_Exercise directions_.
Go through the material below and copy all lines with "mkPreview".

_Extracted material_.
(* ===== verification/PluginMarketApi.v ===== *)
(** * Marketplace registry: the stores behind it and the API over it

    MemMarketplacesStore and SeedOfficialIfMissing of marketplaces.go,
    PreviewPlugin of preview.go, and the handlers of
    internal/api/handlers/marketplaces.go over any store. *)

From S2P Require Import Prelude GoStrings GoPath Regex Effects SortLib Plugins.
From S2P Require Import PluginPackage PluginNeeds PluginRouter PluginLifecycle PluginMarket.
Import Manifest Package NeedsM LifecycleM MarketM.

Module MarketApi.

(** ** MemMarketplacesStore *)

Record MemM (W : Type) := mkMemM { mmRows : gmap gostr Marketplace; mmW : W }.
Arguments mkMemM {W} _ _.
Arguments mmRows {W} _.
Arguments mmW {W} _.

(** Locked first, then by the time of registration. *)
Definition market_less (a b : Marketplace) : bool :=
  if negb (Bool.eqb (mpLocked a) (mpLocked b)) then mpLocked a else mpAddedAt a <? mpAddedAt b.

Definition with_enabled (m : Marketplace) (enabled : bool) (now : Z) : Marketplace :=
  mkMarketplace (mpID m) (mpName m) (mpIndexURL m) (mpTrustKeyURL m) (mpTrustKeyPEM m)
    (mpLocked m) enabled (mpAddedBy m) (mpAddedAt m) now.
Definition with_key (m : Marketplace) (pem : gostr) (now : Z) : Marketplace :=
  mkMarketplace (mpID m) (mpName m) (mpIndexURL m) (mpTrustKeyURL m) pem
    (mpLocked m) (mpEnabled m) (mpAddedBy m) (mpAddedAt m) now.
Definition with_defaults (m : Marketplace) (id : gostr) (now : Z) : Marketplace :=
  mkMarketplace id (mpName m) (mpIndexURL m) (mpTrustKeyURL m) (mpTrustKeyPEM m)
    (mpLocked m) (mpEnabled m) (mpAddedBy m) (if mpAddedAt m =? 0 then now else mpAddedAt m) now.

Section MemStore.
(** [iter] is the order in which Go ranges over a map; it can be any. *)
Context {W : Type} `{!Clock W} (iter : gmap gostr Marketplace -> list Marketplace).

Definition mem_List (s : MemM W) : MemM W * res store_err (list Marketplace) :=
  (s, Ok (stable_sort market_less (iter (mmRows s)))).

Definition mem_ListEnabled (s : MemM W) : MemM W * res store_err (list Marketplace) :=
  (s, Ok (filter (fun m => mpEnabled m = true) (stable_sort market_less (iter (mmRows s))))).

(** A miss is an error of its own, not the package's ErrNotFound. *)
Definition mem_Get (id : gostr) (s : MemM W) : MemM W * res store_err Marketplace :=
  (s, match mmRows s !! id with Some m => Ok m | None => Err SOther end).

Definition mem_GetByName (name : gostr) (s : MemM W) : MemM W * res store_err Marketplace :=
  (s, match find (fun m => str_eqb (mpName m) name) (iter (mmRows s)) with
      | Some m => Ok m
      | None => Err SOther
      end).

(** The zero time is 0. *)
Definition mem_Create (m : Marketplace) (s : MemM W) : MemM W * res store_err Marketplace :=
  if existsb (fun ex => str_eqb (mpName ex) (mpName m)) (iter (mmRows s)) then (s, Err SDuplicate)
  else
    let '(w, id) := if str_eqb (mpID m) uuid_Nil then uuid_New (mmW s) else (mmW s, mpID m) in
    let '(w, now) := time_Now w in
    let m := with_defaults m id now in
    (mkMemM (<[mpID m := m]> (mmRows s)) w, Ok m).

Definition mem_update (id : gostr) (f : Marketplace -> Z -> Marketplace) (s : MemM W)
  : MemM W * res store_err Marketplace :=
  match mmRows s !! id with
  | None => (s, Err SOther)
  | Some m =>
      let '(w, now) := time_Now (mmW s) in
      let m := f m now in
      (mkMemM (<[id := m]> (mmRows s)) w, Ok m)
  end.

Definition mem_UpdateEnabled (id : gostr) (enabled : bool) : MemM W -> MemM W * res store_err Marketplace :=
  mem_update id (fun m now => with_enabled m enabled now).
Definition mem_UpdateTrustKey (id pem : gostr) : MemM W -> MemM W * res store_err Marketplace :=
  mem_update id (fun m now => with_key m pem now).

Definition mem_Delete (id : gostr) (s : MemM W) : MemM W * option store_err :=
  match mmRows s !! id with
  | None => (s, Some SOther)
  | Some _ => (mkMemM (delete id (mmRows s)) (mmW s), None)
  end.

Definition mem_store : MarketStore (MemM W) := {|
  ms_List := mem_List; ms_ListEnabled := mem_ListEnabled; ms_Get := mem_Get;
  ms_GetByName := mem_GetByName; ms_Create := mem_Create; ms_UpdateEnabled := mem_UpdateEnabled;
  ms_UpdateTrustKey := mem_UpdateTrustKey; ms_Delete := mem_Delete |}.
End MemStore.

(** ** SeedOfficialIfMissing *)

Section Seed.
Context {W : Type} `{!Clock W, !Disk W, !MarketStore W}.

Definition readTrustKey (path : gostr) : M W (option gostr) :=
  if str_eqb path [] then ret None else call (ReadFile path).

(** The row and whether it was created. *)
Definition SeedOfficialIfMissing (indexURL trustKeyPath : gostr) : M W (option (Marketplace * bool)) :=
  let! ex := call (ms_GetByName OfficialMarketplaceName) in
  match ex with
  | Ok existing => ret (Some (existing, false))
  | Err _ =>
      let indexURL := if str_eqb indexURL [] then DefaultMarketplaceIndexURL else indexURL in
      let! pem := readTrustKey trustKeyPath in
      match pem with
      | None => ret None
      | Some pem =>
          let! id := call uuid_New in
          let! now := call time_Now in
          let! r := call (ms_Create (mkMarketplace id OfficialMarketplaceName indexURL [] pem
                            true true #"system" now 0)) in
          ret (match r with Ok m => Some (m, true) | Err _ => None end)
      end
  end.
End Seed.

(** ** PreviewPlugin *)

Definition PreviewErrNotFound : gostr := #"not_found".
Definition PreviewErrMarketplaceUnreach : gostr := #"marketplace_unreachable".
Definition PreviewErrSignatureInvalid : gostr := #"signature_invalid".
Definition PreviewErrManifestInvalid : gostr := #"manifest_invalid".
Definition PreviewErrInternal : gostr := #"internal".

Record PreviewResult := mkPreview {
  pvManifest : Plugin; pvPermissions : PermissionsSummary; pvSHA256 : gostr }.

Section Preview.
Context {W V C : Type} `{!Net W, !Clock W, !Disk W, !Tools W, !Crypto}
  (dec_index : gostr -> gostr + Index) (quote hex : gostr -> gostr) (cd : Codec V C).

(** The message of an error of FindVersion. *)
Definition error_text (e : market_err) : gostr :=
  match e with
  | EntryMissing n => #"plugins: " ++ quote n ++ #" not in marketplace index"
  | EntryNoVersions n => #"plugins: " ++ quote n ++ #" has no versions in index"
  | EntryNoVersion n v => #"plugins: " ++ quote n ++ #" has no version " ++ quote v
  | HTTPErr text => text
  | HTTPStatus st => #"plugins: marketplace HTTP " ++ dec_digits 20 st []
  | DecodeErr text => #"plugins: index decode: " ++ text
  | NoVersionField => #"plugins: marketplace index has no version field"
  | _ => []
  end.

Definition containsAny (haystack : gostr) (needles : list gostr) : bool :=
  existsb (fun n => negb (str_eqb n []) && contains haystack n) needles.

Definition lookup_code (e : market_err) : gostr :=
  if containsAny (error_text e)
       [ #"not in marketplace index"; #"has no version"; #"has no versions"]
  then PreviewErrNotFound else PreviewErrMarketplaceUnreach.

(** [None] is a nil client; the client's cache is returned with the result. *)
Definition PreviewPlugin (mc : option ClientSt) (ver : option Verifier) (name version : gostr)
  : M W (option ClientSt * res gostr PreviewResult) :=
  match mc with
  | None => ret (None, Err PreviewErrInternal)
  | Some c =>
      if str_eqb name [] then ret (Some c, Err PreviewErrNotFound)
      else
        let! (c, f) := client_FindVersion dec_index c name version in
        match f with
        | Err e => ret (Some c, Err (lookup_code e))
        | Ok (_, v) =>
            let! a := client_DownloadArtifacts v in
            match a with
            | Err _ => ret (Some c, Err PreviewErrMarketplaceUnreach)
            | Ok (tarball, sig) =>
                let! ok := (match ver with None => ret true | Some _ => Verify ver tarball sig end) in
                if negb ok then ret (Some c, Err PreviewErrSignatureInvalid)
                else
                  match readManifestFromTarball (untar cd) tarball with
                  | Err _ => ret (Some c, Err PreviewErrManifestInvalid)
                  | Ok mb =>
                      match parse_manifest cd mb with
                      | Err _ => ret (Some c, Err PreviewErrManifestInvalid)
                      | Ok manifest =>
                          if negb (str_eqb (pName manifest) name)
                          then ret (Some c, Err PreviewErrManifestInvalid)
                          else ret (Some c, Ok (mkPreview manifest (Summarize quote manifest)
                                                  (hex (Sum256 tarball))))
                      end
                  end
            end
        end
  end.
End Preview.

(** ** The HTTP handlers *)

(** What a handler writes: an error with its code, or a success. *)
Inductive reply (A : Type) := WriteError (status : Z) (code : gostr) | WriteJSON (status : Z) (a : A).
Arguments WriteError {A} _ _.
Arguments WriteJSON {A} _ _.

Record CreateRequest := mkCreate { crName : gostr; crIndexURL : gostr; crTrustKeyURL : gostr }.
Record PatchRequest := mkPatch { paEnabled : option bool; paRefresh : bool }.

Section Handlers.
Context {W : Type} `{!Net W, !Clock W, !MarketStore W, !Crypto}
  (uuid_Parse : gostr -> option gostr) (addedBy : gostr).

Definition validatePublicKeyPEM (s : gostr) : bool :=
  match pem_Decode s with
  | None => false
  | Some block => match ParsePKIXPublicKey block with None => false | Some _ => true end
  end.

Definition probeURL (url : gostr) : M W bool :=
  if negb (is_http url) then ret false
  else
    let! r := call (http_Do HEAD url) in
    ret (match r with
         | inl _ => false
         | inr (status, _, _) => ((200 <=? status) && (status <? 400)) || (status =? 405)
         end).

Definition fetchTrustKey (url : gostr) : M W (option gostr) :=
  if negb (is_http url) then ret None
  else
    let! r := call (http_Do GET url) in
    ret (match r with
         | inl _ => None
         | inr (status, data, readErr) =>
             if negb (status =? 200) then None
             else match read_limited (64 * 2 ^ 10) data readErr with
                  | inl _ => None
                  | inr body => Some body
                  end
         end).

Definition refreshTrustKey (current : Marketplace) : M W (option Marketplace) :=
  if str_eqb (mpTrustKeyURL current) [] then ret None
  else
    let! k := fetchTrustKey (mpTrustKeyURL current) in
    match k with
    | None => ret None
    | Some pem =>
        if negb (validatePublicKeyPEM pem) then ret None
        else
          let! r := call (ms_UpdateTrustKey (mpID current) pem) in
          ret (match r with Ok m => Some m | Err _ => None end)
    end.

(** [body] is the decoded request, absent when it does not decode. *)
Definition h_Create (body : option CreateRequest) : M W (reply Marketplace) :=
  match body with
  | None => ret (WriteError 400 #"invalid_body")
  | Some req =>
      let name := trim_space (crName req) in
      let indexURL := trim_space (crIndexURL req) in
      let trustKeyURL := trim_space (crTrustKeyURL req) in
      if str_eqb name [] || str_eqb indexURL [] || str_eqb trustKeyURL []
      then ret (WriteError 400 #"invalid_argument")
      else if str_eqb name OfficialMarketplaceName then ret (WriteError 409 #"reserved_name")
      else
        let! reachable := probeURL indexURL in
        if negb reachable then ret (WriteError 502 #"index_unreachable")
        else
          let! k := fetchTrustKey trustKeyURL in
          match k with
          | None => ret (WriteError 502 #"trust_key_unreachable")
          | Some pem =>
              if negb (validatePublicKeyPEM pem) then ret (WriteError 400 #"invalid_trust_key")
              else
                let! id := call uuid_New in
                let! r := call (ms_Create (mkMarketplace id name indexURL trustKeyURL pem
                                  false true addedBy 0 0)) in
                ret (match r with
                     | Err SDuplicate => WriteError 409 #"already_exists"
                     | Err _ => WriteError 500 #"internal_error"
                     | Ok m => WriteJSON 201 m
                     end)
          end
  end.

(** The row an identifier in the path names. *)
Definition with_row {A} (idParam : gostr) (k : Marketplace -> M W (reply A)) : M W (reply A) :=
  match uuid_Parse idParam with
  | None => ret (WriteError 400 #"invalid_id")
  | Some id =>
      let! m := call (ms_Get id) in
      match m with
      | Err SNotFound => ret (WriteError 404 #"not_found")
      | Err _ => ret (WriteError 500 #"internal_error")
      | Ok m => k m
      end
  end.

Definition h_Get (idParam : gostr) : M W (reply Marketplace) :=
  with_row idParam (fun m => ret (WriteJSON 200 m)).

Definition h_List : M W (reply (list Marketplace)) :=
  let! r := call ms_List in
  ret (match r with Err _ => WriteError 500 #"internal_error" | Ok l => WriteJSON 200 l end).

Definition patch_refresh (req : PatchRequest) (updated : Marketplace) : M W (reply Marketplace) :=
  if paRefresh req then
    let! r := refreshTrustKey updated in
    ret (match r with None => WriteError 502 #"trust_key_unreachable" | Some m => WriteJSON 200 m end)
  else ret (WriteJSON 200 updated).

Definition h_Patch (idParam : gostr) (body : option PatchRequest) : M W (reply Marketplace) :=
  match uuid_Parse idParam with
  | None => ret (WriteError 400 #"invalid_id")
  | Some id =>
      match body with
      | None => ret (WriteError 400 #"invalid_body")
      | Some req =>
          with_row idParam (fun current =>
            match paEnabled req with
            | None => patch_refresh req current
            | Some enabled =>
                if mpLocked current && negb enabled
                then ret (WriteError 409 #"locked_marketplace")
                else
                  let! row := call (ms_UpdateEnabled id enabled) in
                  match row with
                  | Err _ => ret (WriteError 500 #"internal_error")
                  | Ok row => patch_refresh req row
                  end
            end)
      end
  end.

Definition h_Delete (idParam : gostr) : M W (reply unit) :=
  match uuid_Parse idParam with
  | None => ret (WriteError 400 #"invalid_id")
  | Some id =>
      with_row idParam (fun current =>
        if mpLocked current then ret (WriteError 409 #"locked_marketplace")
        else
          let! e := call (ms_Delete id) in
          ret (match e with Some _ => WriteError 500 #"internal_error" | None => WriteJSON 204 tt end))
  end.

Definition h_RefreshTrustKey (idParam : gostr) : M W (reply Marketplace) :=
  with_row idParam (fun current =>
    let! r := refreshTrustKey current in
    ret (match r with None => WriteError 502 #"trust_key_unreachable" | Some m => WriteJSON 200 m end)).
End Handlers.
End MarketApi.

_Response area_.
Record PreviewResult := mkPreview {
                          else ret (Some c, Ok (mkPreview manifest (Summarize quote manifest)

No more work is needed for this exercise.